Keyon Harrold went to New York to study jazz music at The New School, where his classmate was Robert Glasper, now one of the biggest stars of jazz crossover. Quickly after graduating, Harrold managed to establish himself among the elite of studio and sideman musicians, and in this capacity he has worked with a long list of global music stars, from singers Beyoncé, Rihanna and Mary J. Blige to rappers Jay-Z, Snoop Dogg, 50 Cent and Eminem, to the big names of the jazz scene Gregory Porter and David Sanborn.
Keyon Harrold made his solo debut in 2009 with the album Introducing Keyon Harrold, then spent many years working on side projects, perhaps the most memorable of which is his participation on the aforementioned 2015 film soundtrack for Miles Ahead, which, incidentally, earned him the nickname Cheadle, after the civilian surname of the actor’s Davis. It wasn’t until 2017 that he came up with his second album, The Mugician, which features, among many others, Davis’ film bandmate, blues-funk star Gary Clark Jr. and old school friend Robert Glasper.

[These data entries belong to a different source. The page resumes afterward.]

(** Results whose calls are all outside are none. *)
Lemma in_order_free cur ms (U : list string) :
  (∀ id, id ∈ tool_results ms → id ∈ U) → (∀ id, id ∈ cur → id ∉ U) → in_order cur ms → in_order [] ms.
Proof.
  revert cur. induction ms as [|m ms IH]; intros cur HU Hc; [done|]. change (tool_results (m :: ms)) with (answered_in m ++ tool_results ms) in HU.
  cbn. destruct (m_role m); [|done]. intros [H1 H2]. split.
  - intros id Hid. exfalso. apply (Hc id); [by apply H1|]. apply HU. set_solver.
  - apply (IH cur); [|done|done]. intros id Hid. apply HU. set_solver.
Qed.

(** A suffix that has every call of its results keeps the order. *)
Lemma in_order_suffix ms k :
  NoDup (tool_uses ms) → in_order [] ms → closed_run (drop k ms) → in_order [] (drop k ms).
Proof.
  intros Hn Ho Hc. rewrite <- (take_drop k ms) in Ho, Hn. rewrite tool_uses_app in Hn. apply NoDup_app in Hn as (_ & Hn & _).
  destruct (in_order_drop _ _ _ Ho) as (cur & H1 & H2). apply (in_order_free cur _ (tool_uses (drop k ms))); [exact Hc| |done].
  intros id Hid%H2. by apply Hn.
Qed.

Lemma in_order_app cur ms1 ms2 : in_order cur (ms1 ++ ms2) → in_order cur ms1.
Proof. revert cur. induction ms1 as [|m ms1 IH]; intros cur; [done|]. cbn. destruct (m_role m); intros [? ?]; split; eauto. Qed.

(** Where the call of a result stands. *)
Lemma in_order_call cur ms j m id :
  in_order cur ms → ms !! j = Some m → id ∈ answered_in m →
  (id ∈ cur ∧ (∀ k, k ≤ j → ∃ u, ms !! k = Some u ∧ m_role u = User))
  ∨ ∃ i a, ms !! i = Some a ∧ m_role a = Assistant ∧ id ∈ called_in a ∧ i < j
      ∧ ∀ k, i < k ≤ j → ∃ u, ms !! k = Some u ∧ m_role u = User.
Proof.
  revert cur j. induction ms as [|x ms IH]; intros cur j Ho Hj Hid; [done|]. cbn in Ho. destruct j as [|j].
  - injection Hj as ->. destruct (m_role m) eqn:Hr; destruct Ho as [H1 H2].
    + left. split; [by apply H1|]. intros k Hk. replace k with 0 by lia. by exists m.
    + rewrite H1 in Hid. by apply not_elem_of_nil in Hid.
  - cbn in Hj. destruct (m_role x) eqn:Hr; destruct Ho as [H1 H2]; destruct (IH _ _ H2 Hj Hid) as [[Hc Hu]|(i & a & Ha & Hra & Hida & Hij & Hu)].
    + left. split; [done|]. intros [|k] Hk; [by exists x|]. apply Hu. lia.
    + right. exists (S i), a. split_and!; [done..|lia|]. intros [|k] Hk; [lia|]. apply Hu. lia.
    + right. exists 0, x. split_and!; [done..|lia|]. intros [|k] Hk; [lia|]. apply Hu. lia.
    + right. exists (S i), a. split_and!; [done..|lia|]. intros [|k] Hk; [lia|]. apply Hu. lia.
Qed.
End order.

Like a great many African-American musicians, Keyon Harrold takes musical expression not just as “art for art’s sake” but as a way to express his views on the state of society and politics – so it’s no coincidence that several of the album’s tracks are inspired by the death of Michael Brown, who was shot by a police officer in 2014 in the trumpeter’s hometown of Ferguson.
Keyon Harrold – trumpet, vocals, Nir Felder – guitar, Cedrick Mitchell – piano, Burniss Travis – bass, Charles Haynes – drums
Takuya Kuroda: Midnight Crisp
Divadlo Husa na provázku
Almost all contemporary musicians refer to or build on the classics of modern jazz; it is simply not possible to bypass the basics. Only the best, however, can combine these roots with current practices and transform the result into something original and, moreover, quite contemporary. The young New York saxophonist Lakecia Benjamin succeeds.
As an American of Dominican roots, she started with Latin American music in elementary school, when she discovered the saxophone. In high school she discovered jazz, especially the classics in their modern form, and was most enchanted by John Coltrane. But she had the advantage that the family she grew up in was active in listening to music, so soul, her grandmother’s favourite genre, and 90s hip hop, her mother’s favourite, also ran through the house. It is no wonder, then, that Lakecia Benjamin’s musician’s soul has never erected artificial barriers and boundaries. As a talented young musician, when she began to shake things up behind the backs of more famous musicians, it was no problem for her to “switch gears” from the music she played on her first “jobs” with veteran trumpeter Clark Terry or with the orchestras of Count Basie and Duke Ellington to the hip hop or pop she pursued in the touring bands of rapper Missy Elliot or pop singer Alicia Keys.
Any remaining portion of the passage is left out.